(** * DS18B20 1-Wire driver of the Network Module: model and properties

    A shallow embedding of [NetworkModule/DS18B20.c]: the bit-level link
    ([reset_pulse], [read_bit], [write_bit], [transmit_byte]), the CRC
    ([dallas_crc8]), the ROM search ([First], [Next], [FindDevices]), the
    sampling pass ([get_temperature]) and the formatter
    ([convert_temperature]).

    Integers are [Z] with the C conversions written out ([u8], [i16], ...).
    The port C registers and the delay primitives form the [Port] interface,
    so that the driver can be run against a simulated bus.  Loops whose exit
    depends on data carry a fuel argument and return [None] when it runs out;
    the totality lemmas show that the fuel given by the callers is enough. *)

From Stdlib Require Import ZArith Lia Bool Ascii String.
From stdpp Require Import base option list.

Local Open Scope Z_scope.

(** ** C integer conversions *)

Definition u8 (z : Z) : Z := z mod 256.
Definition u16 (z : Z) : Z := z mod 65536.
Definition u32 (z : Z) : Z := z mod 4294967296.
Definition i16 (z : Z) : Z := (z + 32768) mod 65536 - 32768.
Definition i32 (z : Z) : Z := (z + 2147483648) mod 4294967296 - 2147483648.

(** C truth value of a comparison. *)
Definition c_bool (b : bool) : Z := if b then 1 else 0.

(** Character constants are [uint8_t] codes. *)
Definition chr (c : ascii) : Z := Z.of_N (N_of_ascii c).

· · · · ·

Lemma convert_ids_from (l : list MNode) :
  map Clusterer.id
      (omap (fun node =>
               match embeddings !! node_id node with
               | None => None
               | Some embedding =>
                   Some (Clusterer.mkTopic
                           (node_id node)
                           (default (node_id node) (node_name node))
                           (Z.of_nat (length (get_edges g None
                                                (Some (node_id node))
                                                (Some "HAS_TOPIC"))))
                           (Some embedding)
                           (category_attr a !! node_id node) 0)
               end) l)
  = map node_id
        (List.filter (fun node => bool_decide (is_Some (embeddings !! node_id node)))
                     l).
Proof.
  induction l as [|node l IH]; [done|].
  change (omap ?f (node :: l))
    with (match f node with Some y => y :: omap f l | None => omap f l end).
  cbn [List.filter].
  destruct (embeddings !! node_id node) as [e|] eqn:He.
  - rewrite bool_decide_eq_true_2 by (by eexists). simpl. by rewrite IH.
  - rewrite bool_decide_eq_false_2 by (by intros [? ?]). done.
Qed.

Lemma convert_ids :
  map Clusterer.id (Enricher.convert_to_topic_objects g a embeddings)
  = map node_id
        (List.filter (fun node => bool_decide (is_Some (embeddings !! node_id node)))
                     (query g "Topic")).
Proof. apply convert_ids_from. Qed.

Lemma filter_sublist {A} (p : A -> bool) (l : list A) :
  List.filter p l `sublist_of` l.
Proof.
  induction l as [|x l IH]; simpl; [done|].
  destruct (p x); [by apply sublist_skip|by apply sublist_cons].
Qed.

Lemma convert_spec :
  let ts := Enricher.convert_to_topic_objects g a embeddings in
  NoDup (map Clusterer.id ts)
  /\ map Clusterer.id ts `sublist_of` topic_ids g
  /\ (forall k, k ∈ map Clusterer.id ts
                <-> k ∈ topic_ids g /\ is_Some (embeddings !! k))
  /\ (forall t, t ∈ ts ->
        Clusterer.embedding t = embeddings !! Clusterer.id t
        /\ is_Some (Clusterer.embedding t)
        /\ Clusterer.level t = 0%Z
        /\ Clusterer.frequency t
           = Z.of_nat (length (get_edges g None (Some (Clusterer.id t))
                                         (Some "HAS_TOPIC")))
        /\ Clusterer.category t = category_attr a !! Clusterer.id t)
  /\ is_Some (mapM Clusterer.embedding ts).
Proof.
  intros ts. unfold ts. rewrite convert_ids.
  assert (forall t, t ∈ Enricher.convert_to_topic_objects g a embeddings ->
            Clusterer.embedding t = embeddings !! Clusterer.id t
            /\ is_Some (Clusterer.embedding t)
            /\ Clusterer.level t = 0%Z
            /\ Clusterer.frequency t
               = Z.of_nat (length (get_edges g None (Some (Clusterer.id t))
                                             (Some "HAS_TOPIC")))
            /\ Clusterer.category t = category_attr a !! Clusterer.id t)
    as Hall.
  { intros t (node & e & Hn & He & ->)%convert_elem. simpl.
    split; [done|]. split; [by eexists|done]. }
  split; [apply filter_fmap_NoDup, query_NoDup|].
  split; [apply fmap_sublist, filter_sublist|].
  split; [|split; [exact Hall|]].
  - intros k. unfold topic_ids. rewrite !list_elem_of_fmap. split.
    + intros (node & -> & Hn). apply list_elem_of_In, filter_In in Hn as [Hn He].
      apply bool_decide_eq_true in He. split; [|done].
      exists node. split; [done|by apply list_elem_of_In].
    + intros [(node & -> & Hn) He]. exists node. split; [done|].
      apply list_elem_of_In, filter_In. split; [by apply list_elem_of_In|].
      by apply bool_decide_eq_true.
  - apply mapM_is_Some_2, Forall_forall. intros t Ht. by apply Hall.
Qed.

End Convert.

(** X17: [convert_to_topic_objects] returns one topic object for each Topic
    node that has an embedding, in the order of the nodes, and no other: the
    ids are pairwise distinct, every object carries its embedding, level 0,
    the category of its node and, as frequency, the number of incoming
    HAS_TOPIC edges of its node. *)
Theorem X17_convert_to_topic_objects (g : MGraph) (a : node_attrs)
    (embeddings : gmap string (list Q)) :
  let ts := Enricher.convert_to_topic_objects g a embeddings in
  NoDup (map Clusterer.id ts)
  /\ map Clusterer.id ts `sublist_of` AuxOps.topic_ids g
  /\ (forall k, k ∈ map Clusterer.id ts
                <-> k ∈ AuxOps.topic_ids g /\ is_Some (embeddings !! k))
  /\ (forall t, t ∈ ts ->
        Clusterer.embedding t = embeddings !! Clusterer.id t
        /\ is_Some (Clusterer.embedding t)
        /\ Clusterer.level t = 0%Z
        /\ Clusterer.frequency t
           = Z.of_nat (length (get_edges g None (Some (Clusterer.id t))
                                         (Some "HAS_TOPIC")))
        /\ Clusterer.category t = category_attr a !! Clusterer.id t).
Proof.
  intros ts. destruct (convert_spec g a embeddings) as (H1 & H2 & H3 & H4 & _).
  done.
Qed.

· · · · ·

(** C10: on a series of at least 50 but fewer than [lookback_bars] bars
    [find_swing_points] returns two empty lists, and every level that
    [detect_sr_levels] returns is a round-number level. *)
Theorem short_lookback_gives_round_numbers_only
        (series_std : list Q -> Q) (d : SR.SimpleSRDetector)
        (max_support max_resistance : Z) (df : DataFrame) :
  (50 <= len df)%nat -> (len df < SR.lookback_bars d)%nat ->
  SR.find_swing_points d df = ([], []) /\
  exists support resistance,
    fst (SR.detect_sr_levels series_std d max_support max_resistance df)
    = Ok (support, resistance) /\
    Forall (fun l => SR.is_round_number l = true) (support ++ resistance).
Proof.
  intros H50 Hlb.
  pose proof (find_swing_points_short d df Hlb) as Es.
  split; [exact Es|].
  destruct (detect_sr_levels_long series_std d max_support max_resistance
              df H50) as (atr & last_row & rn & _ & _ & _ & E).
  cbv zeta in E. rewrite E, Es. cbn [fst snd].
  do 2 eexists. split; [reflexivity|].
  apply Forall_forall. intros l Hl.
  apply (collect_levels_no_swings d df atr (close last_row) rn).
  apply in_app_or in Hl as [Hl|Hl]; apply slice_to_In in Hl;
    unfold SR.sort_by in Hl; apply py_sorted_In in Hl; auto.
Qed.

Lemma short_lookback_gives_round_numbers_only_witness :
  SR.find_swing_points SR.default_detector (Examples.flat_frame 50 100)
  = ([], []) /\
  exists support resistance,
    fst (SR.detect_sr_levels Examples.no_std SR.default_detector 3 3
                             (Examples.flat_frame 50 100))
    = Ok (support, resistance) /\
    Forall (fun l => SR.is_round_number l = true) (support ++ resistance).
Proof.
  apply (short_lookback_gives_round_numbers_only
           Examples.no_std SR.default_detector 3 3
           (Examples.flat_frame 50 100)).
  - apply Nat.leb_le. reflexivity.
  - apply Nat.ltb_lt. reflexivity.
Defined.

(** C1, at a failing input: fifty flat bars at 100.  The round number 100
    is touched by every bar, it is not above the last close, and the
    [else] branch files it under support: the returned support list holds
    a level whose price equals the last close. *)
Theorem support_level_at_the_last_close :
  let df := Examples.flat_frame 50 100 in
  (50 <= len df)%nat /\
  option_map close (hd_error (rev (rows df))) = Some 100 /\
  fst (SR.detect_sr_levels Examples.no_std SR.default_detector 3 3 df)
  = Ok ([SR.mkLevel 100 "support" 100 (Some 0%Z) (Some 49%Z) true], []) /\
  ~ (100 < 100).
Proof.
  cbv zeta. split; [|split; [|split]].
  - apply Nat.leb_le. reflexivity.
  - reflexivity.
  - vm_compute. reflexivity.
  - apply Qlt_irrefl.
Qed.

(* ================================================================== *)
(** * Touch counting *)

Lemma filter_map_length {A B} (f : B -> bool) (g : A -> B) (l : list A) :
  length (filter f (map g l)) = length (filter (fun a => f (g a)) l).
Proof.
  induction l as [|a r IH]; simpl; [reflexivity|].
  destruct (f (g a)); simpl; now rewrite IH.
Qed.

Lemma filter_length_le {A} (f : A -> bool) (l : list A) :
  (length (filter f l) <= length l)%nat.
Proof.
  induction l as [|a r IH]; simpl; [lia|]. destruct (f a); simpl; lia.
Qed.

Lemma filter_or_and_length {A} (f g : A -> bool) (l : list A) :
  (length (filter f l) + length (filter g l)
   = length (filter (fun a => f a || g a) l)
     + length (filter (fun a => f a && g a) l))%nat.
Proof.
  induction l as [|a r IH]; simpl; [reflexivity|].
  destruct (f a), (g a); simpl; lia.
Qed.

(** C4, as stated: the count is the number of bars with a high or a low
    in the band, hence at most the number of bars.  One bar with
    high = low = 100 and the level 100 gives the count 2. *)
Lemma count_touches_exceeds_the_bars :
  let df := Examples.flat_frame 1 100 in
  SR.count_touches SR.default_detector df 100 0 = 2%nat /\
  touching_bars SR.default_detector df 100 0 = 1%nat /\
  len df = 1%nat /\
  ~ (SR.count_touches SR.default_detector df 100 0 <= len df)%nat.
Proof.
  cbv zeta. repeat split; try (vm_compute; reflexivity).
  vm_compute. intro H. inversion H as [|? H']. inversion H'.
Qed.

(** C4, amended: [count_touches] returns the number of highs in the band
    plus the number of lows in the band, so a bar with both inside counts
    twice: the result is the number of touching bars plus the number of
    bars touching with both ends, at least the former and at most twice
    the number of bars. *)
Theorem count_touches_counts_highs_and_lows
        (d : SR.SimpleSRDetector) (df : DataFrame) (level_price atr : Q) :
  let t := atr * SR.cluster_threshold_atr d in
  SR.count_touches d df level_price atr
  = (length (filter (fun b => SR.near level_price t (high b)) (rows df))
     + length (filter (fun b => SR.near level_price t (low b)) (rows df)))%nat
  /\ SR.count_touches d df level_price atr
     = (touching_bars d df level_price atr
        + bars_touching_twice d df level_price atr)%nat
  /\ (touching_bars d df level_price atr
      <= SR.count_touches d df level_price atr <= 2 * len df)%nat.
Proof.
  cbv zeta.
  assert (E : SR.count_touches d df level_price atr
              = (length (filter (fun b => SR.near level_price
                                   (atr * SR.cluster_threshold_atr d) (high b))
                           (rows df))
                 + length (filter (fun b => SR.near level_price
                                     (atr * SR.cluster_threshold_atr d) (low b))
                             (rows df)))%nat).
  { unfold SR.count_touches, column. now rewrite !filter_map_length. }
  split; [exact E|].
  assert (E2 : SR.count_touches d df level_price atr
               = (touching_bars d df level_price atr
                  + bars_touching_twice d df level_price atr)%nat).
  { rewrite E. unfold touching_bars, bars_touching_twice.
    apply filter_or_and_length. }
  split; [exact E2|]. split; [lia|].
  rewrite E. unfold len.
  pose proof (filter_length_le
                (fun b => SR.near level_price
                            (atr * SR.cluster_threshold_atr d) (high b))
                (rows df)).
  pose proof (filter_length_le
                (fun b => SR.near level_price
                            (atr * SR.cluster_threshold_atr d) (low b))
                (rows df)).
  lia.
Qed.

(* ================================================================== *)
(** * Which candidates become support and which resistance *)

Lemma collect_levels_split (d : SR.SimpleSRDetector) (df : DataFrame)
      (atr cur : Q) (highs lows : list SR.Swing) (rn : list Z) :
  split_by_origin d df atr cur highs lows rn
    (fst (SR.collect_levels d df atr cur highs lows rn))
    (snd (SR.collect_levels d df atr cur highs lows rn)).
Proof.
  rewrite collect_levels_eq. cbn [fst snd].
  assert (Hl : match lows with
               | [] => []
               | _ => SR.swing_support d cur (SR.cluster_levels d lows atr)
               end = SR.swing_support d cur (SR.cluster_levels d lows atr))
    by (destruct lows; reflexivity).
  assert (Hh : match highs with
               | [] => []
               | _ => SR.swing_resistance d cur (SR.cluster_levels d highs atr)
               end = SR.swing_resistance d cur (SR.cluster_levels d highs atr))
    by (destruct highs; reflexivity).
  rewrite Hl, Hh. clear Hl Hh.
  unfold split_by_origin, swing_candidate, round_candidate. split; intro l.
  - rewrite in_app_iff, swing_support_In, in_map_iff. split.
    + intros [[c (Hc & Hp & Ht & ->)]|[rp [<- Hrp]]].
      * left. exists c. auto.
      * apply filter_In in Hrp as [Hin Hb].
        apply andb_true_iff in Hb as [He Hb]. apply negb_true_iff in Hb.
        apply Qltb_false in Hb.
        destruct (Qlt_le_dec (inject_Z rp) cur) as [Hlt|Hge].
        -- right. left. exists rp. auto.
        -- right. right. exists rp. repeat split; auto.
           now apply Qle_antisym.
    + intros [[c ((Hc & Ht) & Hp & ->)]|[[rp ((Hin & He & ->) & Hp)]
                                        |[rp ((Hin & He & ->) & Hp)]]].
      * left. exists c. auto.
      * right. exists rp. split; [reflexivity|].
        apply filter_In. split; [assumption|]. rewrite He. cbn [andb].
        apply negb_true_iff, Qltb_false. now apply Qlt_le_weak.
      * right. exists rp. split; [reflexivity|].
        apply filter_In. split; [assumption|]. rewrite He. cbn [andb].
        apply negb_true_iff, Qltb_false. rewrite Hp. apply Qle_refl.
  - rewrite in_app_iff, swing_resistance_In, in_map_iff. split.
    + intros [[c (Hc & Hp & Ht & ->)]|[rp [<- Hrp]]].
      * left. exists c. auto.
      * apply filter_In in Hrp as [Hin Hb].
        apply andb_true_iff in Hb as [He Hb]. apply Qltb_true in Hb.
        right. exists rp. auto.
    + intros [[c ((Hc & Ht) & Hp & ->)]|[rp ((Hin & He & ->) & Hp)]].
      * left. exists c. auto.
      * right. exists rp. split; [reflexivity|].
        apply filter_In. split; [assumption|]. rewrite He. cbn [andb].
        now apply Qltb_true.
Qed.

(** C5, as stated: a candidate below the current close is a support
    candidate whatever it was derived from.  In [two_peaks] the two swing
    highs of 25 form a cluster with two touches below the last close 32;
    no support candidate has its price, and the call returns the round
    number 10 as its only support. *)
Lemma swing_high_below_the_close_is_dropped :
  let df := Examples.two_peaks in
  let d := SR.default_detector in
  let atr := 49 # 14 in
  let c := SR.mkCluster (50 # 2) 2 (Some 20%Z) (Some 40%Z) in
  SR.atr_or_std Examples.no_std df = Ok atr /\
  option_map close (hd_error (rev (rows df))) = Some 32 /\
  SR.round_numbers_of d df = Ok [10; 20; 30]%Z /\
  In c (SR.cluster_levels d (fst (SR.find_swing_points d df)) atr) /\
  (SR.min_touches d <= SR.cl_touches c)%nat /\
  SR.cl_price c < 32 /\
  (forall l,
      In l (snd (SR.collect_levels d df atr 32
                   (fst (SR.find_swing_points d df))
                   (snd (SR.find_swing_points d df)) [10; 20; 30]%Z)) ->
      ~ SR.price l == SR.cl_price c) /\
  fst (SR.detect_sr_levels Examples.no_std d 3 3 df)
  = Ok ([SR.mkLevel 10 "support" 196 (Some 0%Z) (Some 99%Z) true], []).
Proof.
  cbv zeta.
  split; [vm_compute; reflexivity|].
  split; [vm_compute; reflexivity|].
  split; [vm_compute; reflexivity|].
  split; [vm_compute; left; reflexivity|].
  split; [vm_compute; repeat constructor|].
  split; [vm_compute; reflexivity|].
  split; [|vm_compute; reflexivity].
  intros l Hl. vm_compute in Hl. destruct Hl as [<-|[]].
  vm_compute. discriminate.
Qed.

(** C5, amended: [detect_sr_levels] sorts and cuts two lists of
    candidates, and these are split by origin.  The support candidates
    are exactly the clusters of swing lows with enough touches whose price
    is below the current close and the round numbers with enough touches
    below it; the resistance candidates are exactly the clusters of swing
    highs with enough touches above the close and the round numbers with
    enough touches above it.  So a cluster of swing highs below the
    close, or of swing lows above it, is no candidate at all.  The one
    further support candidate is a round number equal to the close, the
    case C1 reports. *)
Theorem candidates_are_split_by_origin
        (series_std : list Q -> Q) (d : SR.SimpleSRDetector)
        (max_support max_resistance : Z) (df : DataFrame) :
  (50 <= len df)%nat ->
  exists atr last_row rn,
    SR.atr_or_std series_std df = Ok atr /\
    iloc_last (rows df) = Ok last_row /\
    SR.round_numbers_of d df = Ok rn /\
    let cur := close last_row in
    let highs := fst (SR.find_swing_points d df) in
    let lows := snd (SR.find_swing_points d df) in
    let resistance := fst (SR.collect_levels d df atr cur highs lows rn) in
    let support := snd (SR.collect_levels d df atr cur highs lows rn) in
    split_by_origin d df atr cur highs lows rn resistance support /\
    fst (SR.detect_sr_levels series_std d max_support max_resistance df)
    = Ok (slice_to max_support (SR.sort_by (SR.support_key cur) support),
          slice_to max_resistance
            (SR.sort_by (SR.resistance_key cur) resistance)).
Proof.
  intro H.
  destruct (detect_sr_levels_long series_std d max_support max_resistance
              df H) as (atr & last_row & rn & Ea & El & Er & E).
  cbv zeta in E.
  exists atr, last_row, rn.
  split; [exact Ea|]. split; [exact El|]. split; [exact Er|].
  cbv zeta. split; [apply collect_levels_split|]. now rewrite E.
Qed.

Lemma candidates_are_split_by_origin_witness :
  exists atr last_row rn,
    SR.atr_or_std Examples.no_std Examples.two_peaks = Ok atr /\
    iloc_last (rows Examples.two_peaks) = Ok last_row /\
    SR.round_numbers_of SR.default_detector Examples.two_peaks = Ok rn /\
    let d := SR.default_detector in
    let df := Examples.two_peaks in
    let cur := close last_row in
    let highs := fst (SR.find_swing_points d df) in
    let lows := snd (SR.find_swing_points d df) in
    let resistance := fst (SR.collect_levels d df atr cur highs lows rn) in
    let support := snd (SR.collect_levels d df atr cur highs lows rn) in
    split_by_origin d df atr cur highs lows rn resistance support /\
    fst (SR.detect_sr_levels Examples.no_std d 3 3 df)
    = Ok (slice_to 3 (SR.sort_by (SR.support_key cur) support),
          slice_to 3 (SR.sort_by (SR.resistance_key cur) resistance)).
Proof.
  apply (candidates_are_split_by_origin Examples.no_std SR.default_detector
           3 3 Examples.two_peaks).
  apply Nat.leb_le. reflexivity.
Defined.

· · · · ·

→ **PROBLEM**
Retype only the lines above between the line with "(** * DS18B20" and the line with "sampling pass ([get_temperature])", counting those two lines as well, and keep every character as it is.

→ **EXERCISE RESULT**
(** * DS18B20 1-Wire driver of the Network Module: model and properties

    A shallow embedding of [NetworkModule/DS18B20.c]: the bit-level link
    ([reset_pulse], [read_bit], [write_bit], [transmit_byte]), the CRC
    ([dallas_crc8]), the ROM search ([First], [Next], [FindDevices]), the
    sampling pass ([get_temperature]) and the formatter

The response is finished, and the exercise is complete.